Deviating even from common historiographies, the volume also shows how traces of Third Worldism in the Middle East remained long after they supposedly ruptured; how the “dual sense of endings and ambitions of third worldism” haunted the moment that succeeded it; and tensions arose from some Arab states that continued to prioritize their own interests over the newly emerging global liberation movements after 1967.
Sune Haugbolle’s chapter, “The ‘Ends’ of the Palestinian Revolution” studies these internal contradictions. She explores the muddled ends of Third Worldism, and the change of revolutionary subjectivity from radical optimism to realism, between the Palestinian revolution and the war in Lebanon where the “duress” or revolutionary life was put to the test, especially as the world witnessed massacres such as Sabra and Shatila.
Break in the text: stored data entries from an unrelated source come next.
(** X2.  Whenever the walker returns, the counts of the extension
    histogram add up to [total_files]. *)
Theorem histogram_adds_up_to_total_files (top : Node) (structure : Structure)
    (Hrun : _analyze_file_structure top = Ok structure) :
  map_sum id (file_types structure) = total_files structure.
Proof.
  apply analyze_file_structure_inv in Hrun as [_ ->].
  destruct (foldl_visit_ok (recorded top) empty_structure) as (_ & _ & -> & ->).
  cbn [file_types total_files empty_structure].
  rewrite map_sum_tally, map_sum_empty, length_fmap.
  by rewrite (proj2 (length_bind_files _)).
Qed.

Lemma histogram_adds_up_to_total_files_witness :
  ∃ structure,
    _analyze_file_structure tree_src = Ok structure
    ∧ map_sum id (file_types structure) = total_files structure.
Proof.
  eexists. split; [reflexivity|].
  apply (histogram_adds_up_to_total_files tree_src). reflexivity.
Defined.

Lemma fmap_bind_list {A B C} (g : B → C) (h : A → list B) (l : list A) :
  g <$> (l ≫= h) = l ≫= (λ x, g <$> h x).
Proof.
  induction l as [|x l IH]; [done|]. by rewrite !bind_cons, fmap_app, IH.
Qed.

Lemma NoDup_fmap_inj_on {A B} (g : A → B) (l : list A) x y :
  NoDup (g <$> l) → x ∈ l → y ∈ l → g x = g y → x = y.
Proof.
  intros Hnd [i Hi]%list_elem_of_lookup [j Hj]%list_elem_of_lookup Heq.
  assert (i = j) as ->; [|congruence].
  eapply NoDup_lookup; [done|..]; rewrite list_lookup_fmap.
  - by rewrite Hi.
  - rewrite Hj. simpl. by rewrite Heq.
Qed.

Lemma file_key_inj top t1 f1 t2 f2 :
  wf_node top = true →
  t1 ∈ os_walk top → f1 ∈ t_files t1 →
  t2 ∈ os_walk top → f2 ∈ t_files t2 →
  OsPath.join (rel_of t1) (f_name f1) = OsPath.join (rel_of t2) (f_name f2) →
  t1 = t2 ∧ f1 = f2.
Proof.
  intros Hwf Ht1 Hf1 Ht2 Hf2 Hk. unfold rel_of in Hk.
  destruct (walk_valid top t1 Hwf Ht1) as [Hr1 Hn1].
  destruct (walk_valid top t2 Hwf Ht2) as [Hr2 Hn2].
  rewrite Forall_fmap, Forall_forall in Hn1, Hn2.
  apply join_inj in Hk as [Hroot Hname];
    [|done|by apply (Hn1 f1)|done|by apply (Hn2 f2)].
  assert (t1 = t2) as <- by by eapply walk_root_inj.
  split; [done|]. eapply NoDup_fmap_inj_on; [|done..].
  by eapply walk_file_names_NoDup.
Qed.

Lemma file_keys_NoDup top :
  wf_node top = true → NoDup (t ← recorded top; file_entries t).*1.
Proof.
  intros Hwf. rewrite fmap_bind_list. apply NoDup_bind.
  - intros t1 t2 k [Ht1 _]%recorded_walk [Ht2 _]%recorded_walk.
    unfold file_entries. rewrite <-!list_fmap_compose.
    intros (f1 & -> & Hf1)%list_elem_of_fmap (f2 & Hk & Hf2)%list_elem_of_fmap.
    cbn in Hk. by eapply file_key_inj.
  - intros t [Ht _]%recorded_walk. unfold file_entries.
    rewrite <-list_fmap_compose. apply NoDup_fmap_2_strong.
    + intros f1 f2 Hf1 Hf2 Hk. cbn in Hk. by eapply file_key_inj.
    + eapply NoDup_fmap_1. by eapply walk_file_names_NoDup.
  - apply NoDup_filter. by apply walk_NoDup.
Qed.

(** X3.  On a well-formed tree, whenever the walker returns, the number
    of file records, and the sum of the [file_count] fields of the
    directory summary, both equal [total_files], and the summary has one
    entry for each directory that passes the two guards. *)
Theorem records_and_file_counts_match_total_files
    (top : Node) (structure : Structure)
    (Hwf : wf_node top = true)
    (Hrun : _analyze_file_structure top = Ok structure) :
  base.size (files structure) = total_files structure
  ∧ map_sum file_count (directories structure) = total_files structure
  ∧ base.size (directories structure) = length (recorded top).
Proof.
  apply analyze_file_structure_inv in Hrun as [_ ->].
  destruct (foldl_visit_ok (recorded top) empty_structure) as (-> & -> & _ & ->).
  cbn [directories files total_files empty_structure].
  destruct (store_fresh (λ _ : FileInfo, 0) ∅ (t ← recorded top; file_entries t))
    as [-> _]; [by apply file_keys_NoDup|by intros; apply lookup_empty|].
  destruct (store_fresh file_count ∅ (dir_entry <$> recorded top))
    as [-> ->]; [by apply recorded_rel_NoDup|by intros; apply lookup_empty|].
  rewrite map_size_empty, map_sum_empty, (proj1 (length_bind_files _)), length_fmap.
  repeat split. by rewrite sum_list_with_fmap.
Qed.

Lemma records_and_file_counts_match_total_files_witness :
  ∃ structure,
    _analyze_file_structure tree_src = Ok structure
    ∧ base.size (files structure) = total_files structure
    ∧ map_sum file_count (directories structure) = total_files structure.
Proof.
  eexists. split; [reflexivity|].
  destruct (records_and_file_counts_match_total_files tree_src _ eq_refl eq_refl)
    as (H1 & H2 & _).
  split; [exact H1|exact H2].
Defined.

Lemma store_lookup_is_Some {V} (d : gmap str V) kvs k :
  k ∈ kvs.*1 → is_Some (store d kvs !! k).
Proof.
  revert d. induction kvs as [|[k' v'] kvs IH]; intros d Hk.
  { by apply elem_of_nil in Hk. }
  rewrite store_cons. destruct (decide (k ∈ kvs.*1)) as [Hin|Hnin]; [by apply IH|].
  rewrite store_lookup_notin by done.
  rewrite fmap_cons in Hk. apply elem_of_cons in Hk as [->|Hk]; [|done].
  rewrite lookup_insert_eq. by eexists.
Qed.

(** X4.  Whenever the walker returns, every file record comes from a
    file that the walk lists in a directory passing the two guards: its
    key is the path of that file, its size is what [getsize] returns
    for it, its extension is the classifier's, and the directory of the
    file has an entry in the directory summary. *)
Theorem file_record_comes_from_listed_file
    (top : Node) (structure : Structure) (k : str) (info : FileInfo)
    (Hrun : _analyze_file_structure top = Ok structure)
    (Hk : files structure !! k = Some info) :
  ∃ t f,
    t ∈ os_walk top ∧ f ∈ t_files t
    ∧ excluded (rel_of t) = false
    ∧ k = OsPath.join (rel_of t) (f_name f)
    ∧ f_size f = Some (size info)
    ∧ extension info = classify (f_name f)
    ∧ is_Some (directories structure !! rel_of t).
Proof.
  apply analyze_file_structure_inv in Hrun as [Hsz ->].
  destruct (foldl_visit_ok (recorded top) empty_structure) as (Hd & Hf & _).
  rewrite Hf in Hk. rewrite Hd. cbn [directories files empty_structure] in *.
  apply store_lookup_inv in Hk as [Hk|Hk]; [by rewrite lookup_empty in Hk|].
  apply list_elem_of_bind in Hk as (t & (f & Heq & Hf')%list_elem_of_fmap & Ht).
  injection Heq as -> ->. exists t, f.
  pose proof Ht as [Hw Hl]%recorded_walk.
  assert (size_known f) as [sz Hfsz].
  { apply sizes_known_Forall in Hsz. rewrite Forall_forall in Hsz.
    apply Hsz, list_elem_of_bind. by exists t. }
  repeat split; try done.
  - by apply negb_true_iff in Hl.
  - cbn. by rewrite Hfsz.
  - apply store_lookup_is_Some. rewrite <-list_fmap_compose.
    by apply (list_elem_of_fmap_2 (fst ∘ dir_entry)).
Qed.

Lemma file_record_comes_from_listed_file_witness :
  ∃ structure info,
    _analyze_file_structure tree_src = Ok structure
    ∧ files structure !! lit "src/MAIN.PY" = Some info
    ∧ extension info = lit ".py".
Proof.
  eexists _, (MkFileInfo 9%N (lit ".py")).
  split; [reflexivity|]. split; [reflexivity|].
  destruct (file_record_comes_from_listed_file tree_src _ (lit "src/MAIN.PY")
              (MkFileInfo 9%N (lit ".py")) eq_refl eq_refl)
    as (t & f & _). reflexivity.
Defined.

Lemma recorded_file_has_record_witness :
  ∃ structure,
    _analyze_file_structure tree_src = Ok structure
    ∧ files structure !! lit "src/MAIN.PY"
      = Some (MkFileInfo 9%N (lit ".py")).
Proof.
  destruct (recorded_file_has_record tree_src eq_refl eq_refl)
    as (structure & Hrun & Hrec).
  exists structure. split; [exact Hrun|].
  destruct (Hrec (MkTriple [lit "src"] [lit ".git"; lit "lib"] [file_main])
              file_main) as (sz & Hsz & Hfile).
  - apply list_elem_of_filter. split; [exact I|]. find_elem.
  - find_elem.
  - injection Hsz as <-. exact Hfile.
Defined.

(** ** The code metrics and the order of the walk *)

Lemma bump_comm b1 b2 s : bump b1 (bump b2 s) = bump b2 (bump b1 s).
Proof. by destruct b1, b2, s. Qed.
In line with this global turn away from revolutionary heroism to humanitarian causes, Palestinian subjectivity started being seen through the lens of “victimhood,” instead.
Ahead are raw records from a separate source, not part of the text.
(* ===== verification/GoStd.v ===== *)
(** * The Go standard-library functions the server calls

    [strings] (Index, Split, SplitN, Join, HasPrefix, TrimSpace, Fields) and
    [strconv] (Itoa, Atoi, ParseUint, ParseInt), on byte strings. *)

From S2P Require Import Prelude.

Module GoStrings.

(** [strings.HasPrefix]. *)
Fixpoint has_prefix (p s : gostring) : bool :=
  match p, s with
  | [], _ => true
  | a :: p, b :: s => bool_decide (a = b) && has_prefix p s
  | _ :: _, [] => false
  end.

(** [strings.Index]: the offset of the first occurrence of [p], if any. *)
Fixpoint index (p s : gostring) : option nat :=
  if has_prefix p s then Some O
  else match s with
       | [] => None
       | _ :: s => S <$> index p s
       end.

(** [strings.Split(s, sep)] for a one-byte separator; never empty. *)
Fixpoint split (c : Z) (s : gostring) : list gostring :=
  match s with
  | [] => [[]]
  | b :: s =>
      if bool_decide (b = c) then [] :: split c s
      else match split c s with
           | [] => [[b]]
           | w :: ws => (b :: w) :: ws
           end
  end.

(** [strings.SplitN(s, sep, 2)] for a one-byte separator. *)
Fixpoint splitn2 (c : Z) (s : gostring) : gostring * option gostring :=
  match s with
  | [] => ([], None)
  | b :: s =>
      if bool_decide (b = c) then ([], Some s)
      else let '(h, t) := splitn2 c s in (b :: h, t)
  end.

(** [strings.Join] with a one-byte separator. *)
Fixpoint join (c : Z) (ws : list gostring) : gostring :=
  match ws with
  | [] => []
  | [w] => w
  | w :: ws => w ++ c :: join c ws
  end.

(** ASCII white space. *)
Definition is_space (b : Z) : bool :=
  bool_decide (b = 32) || (bool_decide (9 <= b) && bool_decide (b <= 13)).

(** The other runes of [unicode.IsSpace], as the bytes of their encoding.  A lead byte
    never occurs inside the encoding of another rune, so comparing bytes is exact. *)
Definition wide_spaces : list gostring :=
  [[0xC2; 0x85]; [0xC2; 0xA0]; [0xE1; 0x9A; 0x80]; [0xE2; 0x80; 0xA8]; [0xE2; 0x80; 0xA9];
   [0xE2; 0x80; 0xAF]; [0xE2; 0x81; 0x9F]; [0xE3; 0x80; 0x80]] ++
  ((fun k => [0xE2; 0x80; 0x80 + Z.of_nat k]) <$> seq 0 11).

(** The width of the white space [s] begins with, 0 if it begins with none; [tr] turns
    an encoding into the order [s] is read in. *)
Definition space_width (tr : gostring -> gostring) (s : gostring) : nat :=
  match s with
  | [] => O
  | b :: _ =>
      if is_space b then 1%nat
      else match List.find (fun w => has_prefix (tr w) s) wide_spaces with
           | Some w => length w
           | None => O
           end
  end.

(** [skip] bytes of the current space are still to be passed. *)
Fixpoint drop_space (tr : gostring -> gostring) (skip : nat) (s : gostring) : gostring :=
  match s with
  | [] => []
  | _ :: s' =>
      match skip with
      | S k => drop_space tr k s'
      | O => match space_width tr s with S k => drop_space tr k s' | O => s end
      end
  end.

Definition trim_space (s : gostring) : gostring :=
  reverse (drop_space reverse O (reverse (drop_space id O s))).

(** [strings.Fields]: the maximal runs without white space. *)
Fixpoint fields_acc (skip : nat) (cur : gostring) (s : gostring) : list gostring :=
  let flush rest := match cur with [] => rest | _ => reverse cur :: rest end in
  match s with
  | [] => flush []
  | b :: s' =>
      match skip with
      | S k => fields_acc k cur s'
      | O => match space_width id s with
             | S k => flush (fields_acc k [] s')
             | O => fields_acc O (b :: cur) s'
             end
      end
  end.
Definition fields (s : gostring) : list gostring := fields_acc O [] s.

Lemma has_prefix_app p s : has_prefix p (p ++ s) = true.
Proof. induction p; simpl; [done|]. by rewrite bool_decide_eq_true_2. Qed.

Lemma split_nonempty c s : split c s <> [].
Proof. destruct s; simpl; [done|]. case_bool_decide; [done|]. by destruct (split c s). Qed.

Lemma split_no_sep c w : c ∉ w -> split c w = [w].
Proof.
  induction w as [|b w IH]; simpl; [done|]. intros Hn.
  rewrite not_elem_of_cons in Hn. destruct Hn as [Hne Hn].
  rewrite bool_decide_eq_false_2 by done. by rewrite IH.
Qed.

Lemma split_app c w s : c ∉ w -> split c (w ++ c :: s) = w :: split c s.
Proof.
  induction w as [|b w IH]; simpl; intros Hn.
  - by rewrite bool_decide_eq_true_2.
  - rewrite not_elem_of_cons in Hn. destruct Hn as [Hne Hn].
    rewrite bool_decide_eq_false_2 by done. by rewrite IH.
Qed.

(** Splitting undoes joining when no part contains the separator. *)
Lemma split_join c ws :
  ws <> [] -> Forall (fun w => c ∉ w) ws -> split c (join c ws) = ws.
Proof.
  intros Hne Hall. induction Hall as [|w ws Hw Hws IH]; [done|].
  destruct ws as [|w' ws]; cbn [join].
  - by apply split_no_sep.
  - rewrite split_app by done. f_equal. by apply IH.
Qed.

Lemma splitn2_app c k v : c ∉ k -> splitn2 c (k ++ c :: v) = (k, Some v).
Proof.
  induction k as [|b k IH]; simpl; intros Hn.
  - by rewrite bool_decide_eq_true_2.
  - rewrite not_elem_of_cons in Hn. destruct Hn as [Hne Hn].
    rewrite bool_decide_eq_false_2 by done. by rewrite IH.
Qed.

Lemma index_app p w s a :
  head p = Some a -> a ∉ w -> has_prefix p s = true -> index p (w ++ s) = Some (length w).
Proof.
  destruct p as [|a' p]; [done|]. intros [= ->] Hn Hp.
  induction w as [|b w IH]; cbn [app index length].
  - destruct s; [done|]. unfold index. fold index. by rewrite Hp.
  - rewrite not_elem_of_cons in Hn. destruct Hn as [Hne Hn].
    cbn [has_prefix]. rewrite bool_decide_eq_false_2 by done. cbn.
    by rewrite IH.
Qed.

End GoStrings.

Module GoStrconv.

(** Outcome of [strconv.ParseUint]/[ParseInt]: a value, [ErrRange] with the
    clamped value Go still returns, or [ErrSyntax] (value 0). *)
Inductive num : Type := NumOk (z : Z) | NumRange (z : Z) | NumSyntax.

Definition max_u64 : Z := 2 ^ 64 - 1.
Definition is_digit (b : Z) : bool := bool_decide (48 <= b) && bool_decide (b <= 57).

(** The digit loop of [ParseUint(s, 10, 64)]. *)
Fixpoint parse_loop (s : gostring) (n : Z) : num :=
  match s with
  | [] => NumOk n
  | c :: s =>
      if negb (is_digit c) then NumSyntax
      else if bool_decide (max_u64 / 10 + 1 <= n) then NumRange max_u64
      else let n1 := n * 10 + (c - 48) in
           if bool_decide (max_u64 < n1) then NumRange max_u64
           else parse_loop s n1
  end.

Definition parse_uint (s : gostring) : num :=
  match s with [] => NumSyntax | _ => parse_loop s 0 end.

(** [ParseInt(s, 10, 64)], also the value [strconv.Atoi] computes (both of
    Atoi's paths agree with it on base-10 input). *)
Definition parse_int (s : gostring) : num :=
  let '(neg, body) := match s with
    | 43 :: r => (false, r) | 45 :: r => (true, r) | _ => (false, s) end in
  match parse_uint body with
  | NumSyntax => NumSyntax
  | NumOk un | NumRange un =>
      if negb neg && bool_decide (2 ^ 63 <= un) then NumRange (2 ^ 63 - 1)
      else if neg && bool_decide (2 ^ 63 < un) then NumRange (- 2 ^ 63)
      else NumOk (if neg then - un else un)
  end.

(** [n, _ := strconv.Atoi(s)]: the value with the error dropped. *)
Definition atoi_value (s : gostring) : Z :=
  match parse_int s with NumOk z | NumRange z => z | NumSyntax => 0 end.

(** [n, err := strconv.Atoi(s); err == nil]. *)
Definition atoi (s : gostring) : option Z :=
  match parse_int s with NumOk z => Some z | _ => None end.

(** Decimal digits of a non-negative number below [10^fuel]. *)
Fixpoint digits (fuel : nat) (n : Z) : gostring :=
  match fuel with
  | O => []
  | S f => if bool_decide (n < 10) then [48 + n]
           else digits f (n / 10) ++ [48 + n mod 10]
  end.

(** 20 digits hold every 64-bit value. *)
Definition utoa (n : Z) : gostring := digits 20 n.
Definition itoa (n : Z) : gostring :=
  if bool_decide (n < 0) then 45 :: utoa (- n) else utoa n.

Lemma is_digit_spec d : 0 <= d <= 9 -> is_digit (48 + d) = true.
Proof. intros. unfold is_digit. rewrite !bool_decide_eq_true_2 by lia. done. Qed.

Lemma parse_loop_digits f n rest :
  0 <= n < 10 ^ Z.of_nat f -> n <= max_u64 -> (0 < f)%nat ->
  parse_loop (digits f n ++ rest) 0 = parse_loop rest n.
Proof.
  revert n rest. induction f as [|f IH]; intros n rest Hn Hmax Hf; [lia|].
  cbn [digits]. case_bool_decide as Hlt.
  - cbn [app parse_loop]. rewrite is_digit_spec by lia. cbn [negb].
    rewrite bool_decide_eq_false_2 by (by vm_compute).
    cbn zeta. rewrite bool_decide_eq_false_2 by (unfold max_u64; lia).
    f_equal. lia.
  - rewrite Nat2Z.inj_succ, Z.pow_succ_r in Hn by lia.
    assert (0 <= n / 10 < 10 ^ Z.of_nat f).
    { split; [apply Z.div_pos; lia|]. apply Z.div_lt_upper_bound; lia. }
    pose proof (Z.mod_pos_bound n 10 ltac:(lia)).
    pose proof (Z.div_mod n 10 ltac:(lia)).
    rewrite <- app_assoc, IH; [| lia | lia | ].
    + cbn [app parse_loop]. rewrite is_digit_spec by lia. cbn [negb].
      assert (n / 10 <= max_u64 / 10) by (apply Z.div_le_mono; lia).
      rewrite bool_decide_eq_false_2 by lia.
      cbn zeta. rewrite bool_decide_eq_false_2 by lia. f_equal. lia.
    + destruct f; [|lia]. cbn in *. lia.
Qed.

Lemma digits_nonempty f n : (0 < f)%nat -> digits f n <> [].
Proof. destruct f; [lia|]. intros _. cbn. case_bool_decide; [done|]. by destruct (digits f _). Qed.

(** ParseUint reads back what the decimal printer wrote. *)
Lemma parse_uint_utoa n : is_uint 64 n -> parse_uint (utoa n) = NumOk n.
Proof.
  intros [H0 H1]. unfold parse_uint.
  destruct (utoa n) eqn:E; [by apply digits_nonempty in E; [|lia]|].
  rewrite <- E. unfold utoa. rewrite <- (app_nil_r (digits 20 n)).
  rewrite parse_loop_digits; [done| |unfold max_u64; lia|lia].
  split; [lia|]. eapply Z.lt_trans; [apply H1|]. reflexivity.
Qed.

Lemma digits_head f n : (0 < f)%nat -> 0 <= n ->
  exists d r, digits f n = (48 + d) :: r /\ 0 <= d.
Proof.
  revert n; induction f as [|f IH]; intros n Hf Hn; [lia|]. cbn [digits].
  case_bool_decide; [by exists n, []|].
  destruct f.
  - exists (n mod 10), []. pose proof (Z.mod_pos_bound n 10 ltac:(lia)). split; [done|lia].
  - destruct (IH (n / 10)) as (d & r & -> & ?); [lia|apply Z.div_pos; lia|].
    by exists d, (r ++ [48 + n mod 10]).
Qed.

(** Atoi reads back what Itoa wrote, for every [int]. *)
Lemma parse_int_itoa n : - 2 ^ 63 <= n < 2 ^ 63 -> parse_int (itoa n) = NumOk n.
Proof.
  intros Hn. unfold itoa, parse_int. case_bool_decide as Hneg.
  - rewrite parse_uint_utoa by (unfold is_uint; lia). cbn [negb andb].
    rewrite bool_decide_eq_false_2 by lia. f_equal. lia.
  - destruct (digits_head 20 n ltac:(lia) ltac:(lia)) as (d & r & Hd & Hd0).
    assert (parse_uint (utoa n) = NumOk n) as Hp by (apply parse_uint_utoa; unfold is_uint; lia).
    unfold utoa in *. rewrite Hd in *.
    assert ((match 48 + d :: r with
             | 43 :: r0 => (false, r0) | 45 :: r0 => (true, r0) | _ => (false, 48 + d :: r)
             end) = (false, 48 + d :: r)) as ->.
    { remember (48 + d) as z. destruct z as [|p|p]; try done.
      do 6 (destruct p as [p|p|]; try done; try lia). }
    rewrite Hp. cbn [negb andb]. rewrite bool_decide_eq_false_2 by lia. done.
Qed.

Lemma atoi_value_itoa n : - 2 ^ 63 <= n < 2 ^ 63 -> atoi_value (itoa n) = n.
Proof. intros. unfold atoi_value. by rewrite parse_int_itoa. Qed.

(** Printed numbers are made of digits and at most a sign. *)
Lemma digits_chars f n b : 0 <= n -> b ∈ digits f n -> 48 <= b <= 57.
Proof.
  revert n; induction f as [|f IH]; intros n Hn Hb; cbn in Hb; [by apply elem_of_nil in Hb|].
  case_bool_decide.
  - apply list_elem_of_singleton in Hb. lia.
  - apply elem_of_app in Hb as [Hb|Hb].
    + apply (IH (n / 10)); [apply Z.div_pos; lia|done].
    + apply list_elem_of_singleton in Hb. pose proof (Z.mod_pos_bound n 10 ltac:(lia)). lia.
Qed.

Lemma itoa_chars n b : b ∈ itoa n -> b = 45 \/ 48 <= b <= 57.
Proof.
  unfold itoa, utoa. case_bool_decide; [intros [->|Hb]%elem_of_cons; [by left|]|intros Hb];
    right; (eapply digits_chars; [|exact Hb]; lia).
Qed.

Lemma itoa_no_char c n : c <> 45 -> c < 48 \/ 57 < c -> c ∉ itoa n.
Proof. intros ?? Hb%itoa_chars. lia. Qed.

End GoStrconv.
Exemplifying new attempts and formulations of internationalism that emerged in the Middle East during this period, the volume delves into how the “Islamic left” attempted to export its revolution through Iran, searching for allies across the Global South, and claimed Third Worldism to reconcile it with the particularities of its Shi’i commitments. This is demonstrated through the chapters of Mohammed Ataie and Maryam Alemzadeh, who examine Iran’s quest for the Islamic international. They did so by travelling to and inviting liberation movements into revolutionary Iran and adopting the Palestinian cause in the ‘70s and ‘80s after the projects of Pan-Arabism and Arab socialism had waned.
Similarly, Nathaniel George, in his chapter, shows us how Lebanon became a crucial site of struggle for secular and socialist modes of Third World anti-colonialism and revolutionary internationalism even with the rise of Islamic revolutionary politics. He particularly focuses on how Islamic political movements became the primary vehicle of organized opposition towards the end of the Cold War. They thus replaced more secular Marxist tendencies, as opposed to the ‘60s when these movements were disengaged from anti-colonial struggle.
In that sense the book paints a short durée for the post-'60s period, detailing this shift from a secular Marxist international to an Islamist one. It challenges this idea of beginnings and endings, showing that the “end” of Third Worldism brought a new set of formulations that we are still grappling with today. In our current post-October 2023 moment, these formulations have especially matured through the Axis of Resistance and are being put to the test.
In the end, books like The Fate of Third Worldism in the Middle East force us to grapple with the different shapes that anti-imperialism takes, even if it is not the secularist Marxist form of our preference. Al thawra mostamerra, or the revolution continues through resistance, is not a lost cause of the romantic ‘60s, but a dream deferred.